Court Opinion

ID: 9551980
Source: CourtListenerOpinion
Date Created: 2023-08-07 19:02:52.697067+00
Date Added: 2024-06-11T15:25:17.806682
License: Public Domain

SCHWAB, C. J.,
dissenting.
The referee found the strike was settled on December 2, 1974, and the Appeals Board, one member dissenting, adopted the referee’s decision *276making no independent findings of fact on this issue. As the majority opinion points out, the referee and the Appeals Board were wrong.
On August 26 the employer made an offer to the union. The union turned it down. In November, the strike apparently having not gone well from the union’s standpoint, the union tried to accept the employer’s August proposal. The employer in effect said, "No, conditions have changed and we will now not settle on the terms we offered in August.” As the majority also points out, an agreement was actually reached on January 10 and it contained provisions that were not in the August proposal.

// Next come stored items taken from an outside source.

(** What the completion call and [json.loads] of the sample runs do. *)
Definition not_json : exc := mkExc "JSONDecodeError" "Expecting value".

(** The words of one line of [_wrap_text]: at least one, and several only
    when they fit in [max_chars] with their spaces. *)
Definition good_group (max_chars : nat) (g : list string) : Prop :=
  g <> [] /\
  Forall (fun w => is_token w = true) g /\
  (String.length (PyStr.join " " g) <= max_chars \/ List.length g = 1).

(** What the loop of [_wrap_text] keeps true: the lines made so far are
    good groups of words, and [current_length] is at least the length of
    the line being made. *)
Definition wrap_invariant (max_chars : nat) (st : ThumbnailCreator.wrapping)
    (groups : list (list string)) : Prop :=
  ThumbnailCreator.lines st = map (PyStr.join " ") groups /\
  Forall (good_group max_chars) groups /\
  Forall (fun w => is_token w = true) (ThumbnailCreator.current_line st) /\
  (ThumbnailCreator.current_line st <> [] ->
   String.length (PyStr.join " " (ThumbnailCreator.current_line st))
     <= ThumbnailCreator.current_length st /\
   (ThumbnailCreator.current_length st <= max_chars \/
    List.length (ThumbnailCreator.current_line st) = 1)).

(** A Google client whose upload answers after two chunks without
    response; [set] is what the thumbnail upload does. *)
Definition sample_uploader (set : outcome unit) : YouTubeUploader.environment :=
  YouTubeUploader.mkEnvironment
    false (Raise (mkExc "FileNotFoundError" "youtube_token.pickle"))
    (Ret tt) (Some "client-id") (Some "client-secret") (Some "refresh-token")
    (Ret tt) (Ret tt) (Ret tt) (Ret tt)
    [Ret YouTubeUploader.Pending; Ret YouTubeUploader.Pending;
     Ret (YouTubeUploader.Done (Some "abc123"))]
    true set
    (fun e => String.eqb (exc_class e) "HttpError").


(** A machine with a saved token that is still valid. *)
Definition uploader_with_token : YouTubeUploader.environment :=
  YouTubeUploader.mkEnvironment
    true (Ret (YouTubeUploader.mkCredentials true false true))
    (Ret tt) None None None
    (Ret tt) (Ret tt) (Ret tt) (Ret tt) [] false (Ret tt)
    (fun e => String.eqb (exc_class e) "HttpError").

(** Collaborators whose success notifier cannot deliver: the SMTP
    connection is refused. *)
Definition notifier_down : Collaborators :=
  Samples.studio Samples.audio_ok (Ret Samples.uploaded)
                 (Raise Samples.smtp_down) (Ret true) (Ret tt).

(** A [json.loads] that reads an empty object and rejects everything
    else. *)
Definition loads_empty_object (text : string) : outcome Metadata :=
  if String.eqb text "{}"
  then Ret (mkMeta None None None None None None None None)
  else Raise not_json.

(* ================================================================== *)
(** * Properties *)

(** ** The stage wrappers *)

Section Wrappers.

Import VideoPipeline.
Variable self : Collaborators.

Lemma generate_content_quiet topic :
  quiet (calls_of (_generate_content self topic)).
Proof.
  unfold quiet, calls_of, _generate_content. cbn.
  destruct (generate_script self topic) as [sd|e]; cbn; [|tauto].
  destruct (save_script self sd); cbn; tauto.
Qed.

Lemma generate_seo_quiet script_data :
  quiet (calls_of (_generate_seo self script_data)).
Proof.
  unfold quiet, calls_of, _generate_seo. cbn.
  destruct (generate_metadata self script_data) as [md|e]; cbn; [|tauto].
  destruct (generate_thumbnail_text self md) as [t|e]; cbn; [|tauto].
  destruct (save_metadata self _); cbn; tauto.
Qed.

Lemma create_thumbnail_calls metadata :
  calls_of (_create_thumbnail self metadata) =
  [CallCreateThumbnail
     (get (thumbnail_text metadata) (get (title metadata) "VIDEO"))
     (thumbnail_subtitle metadata)].
Proof.
  unfold calls_of, _create_thumbnail. cbn -[thumbnail_subtitle].
  destruct (create_thumbnail self _ _); reflexivity.
Qed.

Lemma create_thumbnail_quiet metadata :
  quiet (calls_of (_create_thumbnail self metadata)).
Proof. rewrite create_thumbnail_calls. split; reflexivity. Qed.

Lemma generate_audio_quiet script_data :
  quiet (calls_of (_generate_audio self script_data)).
Proof.
  unfold quiet, calls_of, _generate_audio.
  cbn -[ContentGenerator.format_script_for_tts].
  destruct (create_full_audio self _) as [[ap d]|e]; cbn; tauto.
Qed.

Lemma create_video_quiet audio_path thumbnail_path script_data :
  quiet (calls_of (_create_video self audio_path thumbnail_path script_data)).
Proof.
  unfold quiet, calls_of, _create_video. cbn.
  destruct (create_video self _ _ _); cbn; tauto.
Qed.

(** [_upload_to_youtube] never raises. *)
Lemma upload_to_youtube_spec video_path metadata thumbnail_path :
  _upload_to_youtube self video_path metadata thumbnail_path =
  ([CallUploadVideo video_path metadata thumbnail_path],
   Ret (upload_result_of self video_path metadata thumbnail_path)).
Proof.
  unfold _upload_to_youtube, upload_result_of. cbn.
  destruct (upload_video self _ _ _); reflexivity.
Qed.

(** [_send_notification] never raises, whatever the notifier does. *)
Lemma send_notification_spec upload_result metadata :
  _send_notification self upload_result metadata =
  ([CallSendSuccessNotification upload_result metadata], Ret tt).
Proof.
  unfold _send_notification. cbn.
  destruct (send_success_notification self _ _); reflexivity.
Qed.

Lemma quiet_app (l1 l2 : list event) : quiet l1 -> quiet l2 -> quiet (l1 ++ l2).
Proof.
  unfold quiet. intros [H1 H2] [H3 H4].
  rewrite !existsb_app, H1, H2, H3, H4. split; reflexivity.
Qed.

Lemma save_results_spec (r : dict) (w : world) :
  _save_results self r w =
  (Ret tt,
   mkWorld (results w)
           (trace w ++ [CallJsonDump (clock self (ticks w)) r])
           (files w ++ saved self (clock self (ticks w)) r)
           (S (ticks w))).
Proof.
  unfold _save_results, saved. cbn.
  destruct (json_dump self _ r); cbn; [reflexivity|].
  rewrite app_nil_r. reflexivity.
Qed.

(** The [except] block of [run], entered with the stages recorded so far. *)
Lemma run_except_spec send_email e start_time entries tr n :
  let r := error_record start_time entries (exc_msg e) (clock self n) in
  run_except self send_email e
    (mkWorld [("status", PStr "running"); ("start_time", PIso start_time);
              ("stages", PDict entries)] tr [] n)
  = (Raise e,
     mkWorld r
       (tr ++ error_calls send_email (exc_msg e) entries
           ++ [CallJsonDump (clock self (S n)) r])
       (saved self (clock self (S n)) r)
       (S (S n))).
Proof.
  unfold run_except, error_calls.
  cbn -[_save_results first_error_stage].
  destruct send_email; cbn -[_save_results first_error_stage].
  - destruct (first_error_stage entries) as [stage|e1];
      cbn -[_save_results].
    + destruct (send_error_notification self (exc_msg e) stage);
        cbn -[_save_results]; rewrite save_results_spec; cbn;
        rewrite <- app_assoc; reflexivity.
    + rewrite save_results_spec; cbn. reflexivity.
  - rewrite save_results_spec; cbn. reflexivity.
Qed.

End Wrappers.

(** ** The two ways [run] ends *)

Section Paths.

Import VideoPipeline.
Variable self : Collaborators.
Variable topic : option string.

Ltac run_step :=
  cbn -[_generate_content _generate_seo _create_thumbnail _generate_audio
        _create_video _upload_to_youtube _send_notification run_except
        _save_results total_seconds status_is].

Ltac enter_run :=
  unfold execute, run, run_try; run_step.

Ltac stage_returns H := rewrite H; run_step.

Ltac saving :=
  rewrite save_results_spec; cbn [results trace files ticks].

Ltac stage_raises H := rewrite H; run_step; rewrite run_except_spec.

Ltac known_stages :=
  unfold recorded_entries, production_calls, result_of, calls_of in *;
  repeat match goal with
         | H : snd _ = _ |- _ => rewrite H; clear H
         end;
  rewrite ?app_nil_r, <- ?app_assoc.

Lemma first_error_stage_success entries :
  all_success entries -> first_error_stage entries = Ret "Unknown".
Proof.
  induction 1 as [|[name v] rest [d [Hv Hd]] _ IH]; [reflexivity|].
  cbn in Hv. subst v. cbn [first_error_stage].
  replace (status_is d "error") with false; [exact IH|].
  unfold status_is in *.
  destruct (dict_get "status" d) as [[| s | | | | |]|]; try discriminate.
  apply String.eqb_eq in Hd. subst s. reflexivity.
Qed.

Lemma recorded_all_success : all_success (recorded_entries self topic).
Proof.
  unfold recorded_entries, all_success.
  repeat match goal with
         | |- Forall _ (match ?o with _ => _ end) => destruct o as [?|?]
         | |- Forall _ (match ?p with (_, _) => _ end) => destruct p
         | |- Forall _ [] => constructor
         | |- Forall _ (_ :: _) =>
             constructor; [cbn; eexists; split; reflexivity|]
         end.
Qed.

Lemma production_calls_quiet : quiet (production_calls self topic).
Proof.
  unfold production_calls.
  repeat match goal with
         | |- quiet (_ ++ _) => apply quiet_app
         | |- quiet (match ?o with _ => _ end) => destruct o as [?|?]
         | |- quiet (match ?p with (_, _) => _ end) => destruct p
         | |- quiet [] => split; reflexivity
         end;
    auto using generate_content_quiet, generate_seo_quiet,
      create_thumbnail_quiet, generate_audio_quiet, create_video_quiet.
Qed.

Lemma recorded_names k e :
  raises_at self topic k e ->
  map fst (recorded_entries self topic) = firstn (k - 1) fail_fast_stages.
Proof. destruct 1; known_stages; reflexivity. Qed.

Lemma raises_at_range k e : raises_at self topic k e -> 1 <= k <= 5.
Proof. destruct 1; lia. Qed.

(** A run in which stage [k] raises [e] ends in the [except] block. *)
Lemma execute_error upload send_email k e :
  raises_at self topic k e ->
  let entries := recorded_entries self topic in
  let r := error_record (clock self 0) entries (exc_msg e) (clock self 1) in
  execute self topic upload send_email =
    (Raise e,
     mkWorld r
       (production_calls self topic
          ++ error_calls send_email (exc_msg e) entries
          ++ [CallJsonDump (clock self 2) r])
       (saved self (clock self 2) r) 3).
Proof.
  destruct 1 as [e H1 | sd e H1 H2 | sd md e H1 H2 H3
                | sd md tp e H1 H2 H3 H4 | sd md tp ap d e H1 H2 H3 H4 H5];
    cbv zeta; unfold result_of in *; enter_run.
  - stage_raises H1. known_stages. reflexivity.
  - stage_returns H1. stage_raises H2. known_stages. reflexivity.
  - stage_returns H1. stage_returns H2. stage_raises H3.
    known_stages. reflexivity.
  - stage_returns H1. stage_returns H2. stage_returns H3. stage_raises H4.
    known_stages. reflexivity.
  - stage_returns H1. stage_returns H2. stage_returns H3. stage_returns H4.
    stage_raises H5. known_stages. reflexivity.
Qed.

(** A run in which stages 1-5 return ends in the [try] block. *)
Lemma execute_success upload send_email sd md tp ap d vp :
  stages_succeed self topic sd md tp ap d vp ->
  let upload_result := upload_result_of self vp md tp in
  let r := success_record (clock self 0)
             (recorded_entries self topic
                ++ publish_entries upload send_email upload_result)
             (clock self 1) in
  execute self topic upload send_email =
    (Ret r,
     mkWorld r
       (production_calls self topic
          ++ publish_calls upload send_email vp md tp upload_result
          ++ [CallJsonDump (clock self 2) r])
       (saved self (clock self 2) r) 3).
Proof.
  intros (H1 & H2 & H3 & H4 & H5).
  cbv zeta; unfold result_of in *; enter_run.
  stage_returns H1. stage_returns H2. stage_returns H3.
  stage_returns H4. stage_returns H5.
  unfold publish_entries, publish_calls.
  destruct upload; run_step.
  - rewrite upload_to_youtube_spec. run_step.
    destruct (send_email && status_is (upload_result_of self vp md tp) "success");
      run_step.
    + rewrite send_notification_spec. run_step.
      saving. known_stages. reflexivity.
    + saving. known_stages. reflexivity.
  - saving. known_stages. reflexivity.
Qed.

(** Stages 1-5 never write the entries of stages 6 and 7. *)
Lemma recorded_no_publish :
  dict_get "youtube_upload" (recorded_entries self topic) = None /\
  dict_get "email_notification" (recorded_entries self topic) = None.
Proof.
  unfold recorded_entries.
  repeat match goal with
         | |- context [match ?o with Ret _ => _ | Raise _ => _ end] =>
             destruct o as [?|?]
         | |- context [match ?p with (_, _) => _ end] => destruct p
         end; split; reflexivity.
Qed.
(* ===== verification/ObjectStore.v ===== *)
(** * The content-addressed object store

    [backend/app/services/gitllery/objects.py]: loose objects and packs of
    zlib-compressed canonical JSON, addressed by the SHA-256 of the canonical
    bytes, with a two-entry cache of decoded packs.

    A payload is a curation object: a JSON object whose ["type"] is neither
    ["gitllery-pack"] nor ["gitllery-pack-pointer"], the two types the store
    writes itself. *)

From stdpp Require Import base gmap strings list.
From S2P Require Import Prelude SegmentLog.

(** A decoded file: what [read] distinguishes by its ["type"]. *)
Inductive Stored (Payload : Type) :=
| Object (payload : Payload)
| PackPointer (pack : option string)   (* [None]: not a string *)
| Pack (objects : list (string * Payload)).
Arguments Object {Payload}.
Arguments PackPointer {Payload}.
Arguments Pack {Payload}.

(** [canonical_bytes], [json.loads], [zlib] and [sha256] on those files. *)
Class StoreCodec (Payload : Type) := {
  canonical_bytes : Stored Payload → list Z;
  loads : list Z → option (Stored Payload);
  zcompress : list Z → list Z;
  zdecompress : list Z → option (list Z);
  sha256 : list Z → string;
  loads_canonical_bytes : ∀ v, loads (canonical_bytes v) = Some v;
  zdecompress_compress : ∀ b, zdecompress (zcompress b) = Some b;
  sha256_valid : ∀ b, valid_digest (sha256 b) = true }.

Inductive ReadError :=
| FileMissing | Undecodable | InvalidPackPointer | AbsentFromPack.

Section Store.
Context {Payload : Type} `{StoreCodec Payload}.

(** The directory ([objects/xx/yyy], [objects/packs/*.pack]) and the cache,
    oldest entry first. *)
Record ObjectStore := mkStore {
  object_files : gmap string (list Z);
  pack_files : gmap string (list Z);
  pack_cache : list (string * Stored Payload) }.

Definition hash_payload (payload : Payload) : string :=
  sha256 (canonical_bytes (Object payload)).

Definition store_exists (s : ObjectStore) (digest : string) : bool :=
  bool_decide (is_Some (object_files s !! digest)).

Definition write (s : ObjectStore) (payload : Payload) : ObjectStore * string :=
  let raw := canonical_bytes (Object payload) in
  let digest := sha256 raw in
  if store_exists s digest then (s, digest)
  else (mkStore (<[digest := zcompress raw]> (object_files s)) (pack_files s) (pack_cache s),
        digest).

(** A dict comprehension over [zip(digests, payloads)]: a repeated key keeps
    its first position and takes the last value. *)
Fixpoint dict_set (k : string) (v : Payload) (d : list (string * Payload)) :=
  match d with
  | [] => [(k, v)]
  | (k', v') :: d' => if decide (k = k') then (k, v) :: d' else (k', v') :: dict_set k v d'
  end.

The majority states, "It was * * * the determination of the employer to not rehire the striking employes that was the cause of their unemployment.” I find no such finding of fact in the referee’s or the Board’s decision.
I am of the opinion that the only reasonable construction that can be placed on the evidence taken as a whole is that the claimants had not abandoned the union and had not abandoned the strike. In purportedly reporting for work on December 2, they were in effect acting as agents of the union in an attempt to maneuver the employer into treating its August 26 proposal as still outstanding and subject to acceptance by the union at that late date. I would reverse.
For the foregoing reasons, I respectfully dissent.